Publication - materialization process of block results into external database object (table, views).
Define publication
Configuration for publication is specified as a metadata properties.
#+src sql salesFact() #+meta { :publication { :type "table", :name "mart_sales_fact" } } #+begin ... #+end
When we run this block, table called “mart_sales_fact” will be created in the currently active database / schema.
CoginitiScript supports following publication types:
- table
- view
- file on a filesystem (local filesystem, S3, etc)
Referencing blocks with publication strategy
When we reference a block which has publication strategy defined, we will not execute block itself but instead read published data from the table / view / etc.
Given query
SELECT * FROM ${salesFact()};
Will be converted into the following SQL query before it is run:
SELECT * FROM mart_sales_fact;
Published data is refreshed only when blocks with publication strategy defined are explicitly executed and not when block is referenced from other blocks (in this case data is only read from the published data). User is responsible to configure pipeline to have all blocks that needs to be published executed first. Usually this could be done as a nightly jobs configured in our scheduler.

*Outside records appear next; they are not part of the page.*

(** Lines 194 to 196 and 224 to 259: a financed contract with a
    registration date and a tenor has one row in the FPD table when its
    registration date plus its tenor reaches the first day of its FPD
    month, and none otherwise; a contract without a row is counted in no
    FPD rate. *)
Theorem fpd_row_iff_tenor_reaches_fpd_month raw payments c reg n :
  In c (contracts_df raw) ->
  is_financed c = true ->
  Contract.registration_date c = Some reg ->
  valid_date reg = true ->
  Contract.contract_tenor_days c = Some n ->
  List.length (fpd_rows_of_contract (Contract.contract_id c)
                 (fpd_final raw payments))
  = if days_from_civil (spec_fpd_month reg) <=? days_from_civil reg + n
    then 1%nat else 0%nat.
Proof.
  intros Hc Hf Hreg Hv Hn.
  pose proof (drop_duplicates_NoDup raw) as Hnd. fold (contracts_df raw) in Hnd.
  assert (Hm : fpd_month c = Some (spec_fpd_month reg)).
  { unfold fpd_month. rewrite Hreg. now apply get_fpd_month_spec. }
  pose proof (fpd_final_of_contract (contracts_df raw) Hnd c Hc Hf _ Hm payments
                (financed_trend raw payments)) as Hrows.
  cbv zeta in Hrows. apply (f_equal (@List.length _)) in Hrows.
  rewrite !length_map in Hrows.
  fold (vintage_trend raw payments) in Hrows.
  fold (payments_df raw payments) in Hrows.
  fold (fpd_final raw payments) in Hrows. rewrite Hrows. clear Hrows.
  pose proof (schedule_rows_at_le1 (contracts_df raw) (payments_df raw payments)
                (Contract.contract_id c) (spec_fpd_month reg) Hnd) as Hle.
  fold (financed_trend raw payments) in Hle.
  fold (vintage_trend raw payments) in Hle.
  destruct (add_days_spec reg n) as [Hd Hva].
  pose proof (valid_date_ranges reg Hv) as [Hmo Hday].
  pose proof (days_from_month_start reg Hmo) as Hs.
  set (k := if day reg <=? 5 then 1 else 2).
  assert (Hk : 1 <= k <= 2) by (unfold k; destruct (day reg <=? 5); lia).
  assert (Hf' : spec_fpd_month reg = to_timestamp (to_period reg + k))
    by reflexivity.
  pose proof (month_start_increasing (to_period reg) (to_period reg + k)
                ltac:(lia)) as Hinc.
  pose proof (days_in_month_spec (to_period reg)) as Hdim.
  pose proof (days_in_month_bounds (period_year (to_period reg))
                (period_month (to_period reg))) as Hb.
  pose proof (date_within_its_month reg Hv) as [_ Hnext].
  pose proof (month_start_increasing (to_period reg) (to_period reg + 1)
                ltac:(lia)) as Hinc1.
  assert (Hlater : days_from_civil reg
                   < days_from_civil (to_timestamp (to_period reg + k))).
  { destruct (Z.eq_dec k 1) as [->|]; [exact Hnext|].
    replace k with 2 by lia.
    pose proof (month_start_increasing (to_period reg + 1) (to_period reg + 2)
                  ltac:(lia)). lia. }
  rewrite Hf' in *.
  destruct (Z.leb_spec (days_from_civil (to_timestamp (to_period reg + k)))
              (days_from_civil reg + n)) as [Hreach|Hshort].
  - (* the row is there *)
    assert (Hrange : to_period reg <= to_period reg + k
                     <= to_period (add_days reg n)).
    { split; [lia|]. apply (month_start_leb _ _ Hva). unfold date_leb.
      apply Z.leb_le. lia. }
    destruct (schedule_row_at_month raw payments c reg n _ Hc Hreg Hn Hrange)
      as (r & Hr & Hid & Hmr).
    assert (Hin : In (vintage_of r (Some c))
                     (schedule_rows_at (vintage_trend raw payments)
                        (Contract.contract_id c)
                        (to_timestamp (to_period reg + k)))).
    { unfold schedule_rows_at. apply filter_In. split.
      - unfold vintage_trend, vintage_df. apply filter_In. split.
        + rewrite (vintage_merge_map _ Hnd). apply in_map_iff. exists r. split.
          * now rewrite Hid, (lookup_contract_In _ Hnd c Hc).
          * eapply Permutation_in; [apply TrendSort.Permuted_sort|].
            unfold financed_trend, trend_df. apply filter_In. split; [exact Hr|].
            rewrite Hid. now apply isin_financed.
        + unfold on_book, vintage_of.
          cbn [Vintage.months_on_book Vintage.tenor_months].
          rewrite Hreg, Hn. unfold months_on_book, tenor_months, days_between.
          cbn [option_map]. rewrite Hmr.
          apply andb_true_intro. split; [apply Z.geb_le | apply Z.leb_le].
          * apply Z.div_pos; lia.
          * apply Z.div_le_mono; lia.
      - cbn [Vintage.row vintage_of]. rewrite Hid, Z.eqb_refl, Hmr. cbn [andb].
        now apply date_eqb_spec. }
    destruct (schedule_rows_at (vintage_trend raw payments)
                (Contract.contract_id c) (to_timestamp (to_period reg + k)))
      as [|v [|v' l]]; [destruct Hin | reflexivity | cbn [List.length] in Hle; lia].
  - (* the schedule ends before the FPD month *)
    destruct (schedule_rows_at (vintage_trend raw payments)
                (Contract.contract_id c) (to_timestamp (to_period reg + k)))
      as [|v l] eqn:E; [reflexivity|]. exfalso.
    assert (Hin : In v (schedule_rows_at (vintage_trend raw payments)
                          (Contract.contract_id c)
                          (to_timestamp (to_period reg + k))))
      by (rewrite E; now left).
    unfold schedule_rows_at in Hin. apply filter_In in Hin as [Hin Hcond].
    apply andb_prop in Hcond as [Hid Hdate].
    apply Z.eqb_eq in Hid. apply date_eqb_spec in Hdate.
    unfold vintage_trend, vintage_df in Hin. apply filter_In in Hin as [Hin _].
    apply vintage_merge_row, trend_df_financed in Hin as [Hin _].
    fold (ScheduleEntry raw payments) in Hin.
    pose proof (schedule_row_month raw payments c reg n _ Hc Hreg Hn Hid Hin)
      as [_ Hup].
    apply (month_start_leb _ _ Hva) in Hup. unfold date_leb in Hup.
    apply Z.leb_le in Hup. rewrite <- Hdate in Hup. lia.
Qed.
(** * People Protocol skill builder: the transformation pipeline

    A shallow embedding of [transform_skill] of
    [people_protocol_skill_builder.py] and of the Python operations it
    relies on ([str.strip], [str.split], [in], [str.format], [str.join],
    [dict.get], [json.loads], [json.dump]), of [check_credentials], of the
    description [display_skills] shows and of what [main] does with the
    selection (adding and removing skills by their numbers, transforming
    and exporting), followed by the properties of the pipeline and of
    these.  The requests to the catalogue and the text printed on the
    console are not part of the model. *)

From Stdlib Require Import String Ascii List NArith ZArith Lia Bool Sorted.
From Stdlib Require DecimalFacts DecimalPos DecimalN.
Import ListNotations.

Local Open Scope N_scope.

(** ** Python strings

    A Python [str] is a sequence of Unicode code points. *)

Definition str := list N.

(** An ASCII literal as a [str]. *)
Definition u (s : string) : str :=
  map N_of_ascii (list_ascii_of_string s).

(** [a == b] *)
Fixpoint str_eqb (a b : str) : bool :=
  match a, b with
  | [], [] => true
  | x :: a', y :: b' => (x =? y) && str_eqb a' b'
  | _, _ => false
  end.

Definition DQUOTE : N := 34.
Definition BACKSLASH : N := 92.
Definition NL : N := 10.

(** [str.isspace] on one code point: the characters Python's [str.strip]
    removes. *)
Definition isspace (c : N) : bool :=
  ((9 <=? c) && (c <=? 13)) || ((28 <=? c) && (c <=? 32))
  || (c =? 133) || (c =? 160) || (c =? 5760)
  || ((8192 <=? c) && (c <=? 8202))
  || (c =? 8232) || (c =? 8233) || (c =? 8239) || (c =? 8287)
  || (c =? 12288).

Fixpoint lstrip (s : str) : str :=
  match s with
  | c :: s' => if isspace c then lstrip s' else s
  | [] => []
  end.

Definition rstrip (s : str) : str := rev (lstrip (rev s)).

(** [s.strip()] *)
Definition strip (s : str) : str := rstrip (lstrip s).

(** [s.startswith(p)] *)
Fixpoint startswith (p s : str) : bool :=
  match p, s with
  | [], _ => true
  | a :: p', b :: s' => (a =? b) && startswith p' s'
  | _ :: _, [] => false
  end.

(** [sub in s] *)
Fixpoint py_in (sub s : str) : bool :=
  startswith sub s ||
  match s with
  | [] => false
  | _ :: s' => py_in sub s'
  end.
(** On ASCII text [lower] goes through concatenation. *)
Lemma lower_app (unicode_lower : string -> string) (a b : string) :
  Py.is_ascii a = true -> Py.is_ascii b = true ->
  Py.lower unicode_lower (a ++ b)
  = Py.lower unicode_lower a ++ Py.lower unicode_lower b.
Proof.
  intros Ha Hb. unfold Py.lower.
  rewrite is_ascii_app, Ha, Hb. apply map_chars_app.
Qed.

Lemma lower_is_ascii (unicode_lower : string -> string) (s : string) :
  Py.is_ascii s = true -> Py.is_ascii (Py.lower unicode_lower s) = true.
Proof.
  intros Hs. unfold Py.lower. rewrite Hs. now apply map_to_lower_ascii.
Qed.

Lemma space_free_app_space (m x : string) :
  space_free (m ++ String " " x) = false.
Proof.
  induction m as [|c m IH]; simpl; [reflexivity|].
  rewrite IH. apply andb_false_r.
Qed.

(** A word without a space lies on one side of a joining space. *)
Lemma occurs_join (w a b : string) :
  space_free w = true ->
  occurs w (a ++ " " ++ b) <-> occurs w a \/ occurs w b.
Proof.
  intros Hw. split.
  - intros (x & y & H).
    apply append_eq_append in H as [(m & -> & H)|(m & -> & H)].
    + destruct m as [|c m].
      * simpl in H. destruct w as [|d w].
        -- left. exists a, "". now rewrite append_nil_r.
        -- simpl in H. inversion H; subst. simpl in Hw. discriminate.
      * simpl in H. inversion H; subst. right. exists m, y. reflexivity.
    + symmetry in H. apply append_eq_append in H as [(m' & -> & H)|(m' & -> & H)].
      * destruct m' as [|c m'].
        -- left. exists x, "". now rewrite !append_nil_r.
        -- simpl in H. inversion H; subst.
           rewrite space_free_app_space in Hw. discriminate.
      * left. exists x, m'. reflexivity.
  - intros [(x & y & ->)|(x & y & ->)].
    + exists x, (y ++ " " ++ b). now rewrite !append_assoc.
    + exists (a ++ " " ++ x), y. now rewrite !append_assoc.
Qed.

Lemma triggers_space_free (c w : string) :
  In w (triggers c) -> space_free w = true.
Proof.
  unfold triggers, Py.get_default, KEYWORDS. cbn [Py.get].
  repeat (match goal with
          | |- context [String.eqb c ?k] => destruct (String.eqb c k)
          end);
    cbn [In]; intros H;
    repeat (destruct H as [<-|H]; [reflexivity|]); contradiction.
Qed.

Lemma filter_length_le {A : Type} (f g : A -> bool) (l : list A) :
  (forall x, In x l -> f x = true -> g x = true) ->
  List.length (filter f l) <= List.length (filter g l).
Proof.
  induction l as [|x l IH]; intros H; simpl; [lia|].
  assert (IH' : List.length (filter f l) <= List.length (filter g l))
    by (apply IH; intros y Hy; apply H; now right).
  destruct (f x) eqn:Hf.
  - rewrite (H x (or_introl eq_refl) Hf). simpl. lia.
  - destruct (g x); simpl; lia.
Qed.

(** ** The rules on whole tickets *)

Section Rules.

Variable unicode_lower : string -> string.

Local Abbreviation lower := (Py.lower unicode_lower).
Local Abbreviation rule_based_classify := (App.rule_based_classify unicode_lower).
Local Abbreviation rule_based_escalation := (App.rule_based_escalation unicode_lower).

(** X12: the classifier as a decision table over the four counts: a
    category wins when its count is positive, exceeds the count of every
    category listed before it and is not exceeded by a category listed
    after it; [software] is also the answer when all counts are zero. *)
Theorem classify_decision_table (text : string) :
  let n := trigger_count (lower text) "network" in
  let h := trigger_count (lower text) "hardware" in
  let s := trigger_count (lower text) "software" in
  let a := trigger_count (lower text) "account" in
  (rule_based_classify text = Ok "network" <-> 0 < n /\ h <= n /\ s <= n /\ a <= n)
  /\ (rule_based_classify text = Ok "hardware" <-> n < h /\ s <= h /\ a <= h)
  /\ (rule_based_classify text = Ok "software"
      <-> (n = 0 /\ h = 0 /\ s = 0 /\ a = 0) \/ (n < s /\ h < s /\ a <= s))
  /\ (rule_based_classify text = Ok "account" <-> n < a /\ h < a /\ s < a).
Proof.
  intros n h s a.
  unfold App.rule_based_classify. rewrite scores_of_counts, categories_order.
  unfold graph, Py.max, Py.max_key, Py.max_by, Py.values.
  cbn [map snd fst bind Py.max_from].
  fold n h s a. clearbody n h s a.
  repeat match goal with
         | |- context [(?x <? ?y)%nat] =>
             is_var x; is_var y; destruct (Nat.ltb_spec x y)
         end;
    match goal with
    | |- context [(0 <? ?m)%nat] => destruct (Nat.ltb_spec 0 m)
    end;
    cbn [bind fst snd];
    repeat split; intros; try discriminate; try lia; try reflexivity.
Qed.

(** X8: text added around an ASCII text keeps what was found in it: no
    count of trigger words goes down, and an escalated text stays
    escalated. *)
Theorem more_text_keeps_findings (before t after : string)
    (Hbefore : Py.is_ascii before = true)
    (Ht : Py.is_ascii t = true)
    (Hafter : Py.is_ascii after = true) :
  (forall c, trigger_count (lower t) c
             <= trigger_count (lower (before ++ t ++ after)) c)
  /\ (forall category,
        rule_based_escalation t category = true ->
        rule_based_escalation (before ++ t ++ after) category = true).
Proof.
  assert (Hlow : lower (before ++ t ++ after) = lower before ++ lower t ++ lower after).
  { rewrite !lower_app; auto. rewrite is_ascii_app, Ht, Hafter. reflexivity. }
  split.
  - intros c. unfold trigger_count, found_triggers. apply filter_length_le.
    intros w _ Hw. apply str_in_occurs. apply str_in_occurs in Hw.
    rewrite Hlow. now apply occurs_extend.
  - intros category. rewrite !escalation_iff.
    intros [(p & Hp & Hocc)|H]; [left|now right].
    exists p. split; [exact Hp|]. rewrite Hlow. now apply occurs_extend.
Qed.
(** C7: the [append-block-children] handler passes the Client one paragraph
    block around the content, and that is what the request carries. *)
Theorem append_block_children_one_paragraph (blockId content : jsstring)
  (log : list HttpRequest) :
  let block :=
    VObj [(lit "object", VStr (lit "block"));
          (lit "type", VStr (lit "paragraph"));
          (lit "paragraph",
           VObj [(lit "rich_text",
                  VArr [VObj [(lit "type", VStr (lit "text"));
                              (lit "text",
                               VObj [(lit "content", VStr content)])]])])] in
  Tools.client_call host c (Tools.append_block_children blockId content)
  = Client.appendBlockChildren host c blockId (VArr [block])
  /\ snd (Tools.handler host c (Tools.append_block_children blockId content)
            log)
     = log ++ [sent c (lit "/v1/blocks/" ++ blockId ++ lit "/children")
                 (lit "PATCH") (VObj [(lit "children", VArr [block])])].
Proof.
  split; [reflexivity|]. apply append_block_children_log.
Qed.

Publication could be also viewed as a caching mechanism to improve overall performance of the transformation pipelines where some blocks are “cached” by publishing data into tables and downstream blocks are read data from those tables instead of running dependent block logic over and over again.
Incremental publication
Incremental publication allows users to publish only new data which is available since the moment when last time publication for the given block were run. To enable incremental publication user have to specify true
value for the :incremental
property. Within block body following builtin variables could be used to control logic for incremental publication:
- __INCREMENTAL__
- Used as a predicate to add conditional logic to the SQL query to filter out rows based on some condition if incremental publication is enabled.
- __TARGET__
- Used as a reference to the target (published) dataset to query it and get needed values to compose a correct filter for incremental publication (for example, to get the latest timestamp in your target table).
#+src sql DAU() #+meta { :publication { :type "table", :name "daily_active_users", :incremental true } } #+begin SELECT DATE_TRUNC('day', visit_date) as date_day, COUNT(DISTINCT user_id) AS users_count FROM visits #+if __INCREMENTAL__ then WHERE visit_date >= (SELECT MAX(date_day) FROM {{ __TARGET__ }}) #+end GROUP BY date_day ; #+end
Unique key
If block has a unique key defined as part of its schema, then publication process will be using this information to match rows from the target with the incrementally published rows and updating existing rows that matches. For example, if you have a block which calculates daily active users and you want to publish it incrementally, make sure that you have date_day
column specified as your unique key. Otherwise, if you run this publication more than once per day you will be getting duplicate rows for the given date.
#+src sql DAU() #+meta { :publication { :type "table", :name "daily_active_users", :incremental true }, :schema { :unique_key ["date_day"] } } #+begin SELECT DATE_TRUNC('day', visit_date) as date_day, COUNT(DISTINCT user_id) AS users_count FROM visits #+if __INCREMENTAL__ then WHERE visit_date >= (SELECT MAX(date_day) FROM {{ __TARGET__ }}) #+end GROUP BY date_day ; #+end
Update logic for rows based on unique key works differently on different database platforms. Upsert
statements are used when supported, otherwise the combination of DELETE
and INSERT
statements are used which is executed inside a transaction to garantee atomicy of the operation.
Incremental publication is not supported for file targets, since it requires either a) querying target data, to get a proper value for filter condition or b) upsert operation to update rows based on unique key, which is really problematic for data presented as a raw file on a file system.
Use tags to simplify pipeline execution
Tags allow you to easily refer to a collection of blocks. This can be useful in creating various groups of block which needs to be executed together as a scheduling or triggering runs.
Example:
#+src sql salesFact() #+meta { :publication { :type "table", :name "mart_sales_fact" }, :tags ["publication"] } #+begin ... #+end
Once you have assigned tags to blocks, you can use the tags to run blocks with a tags.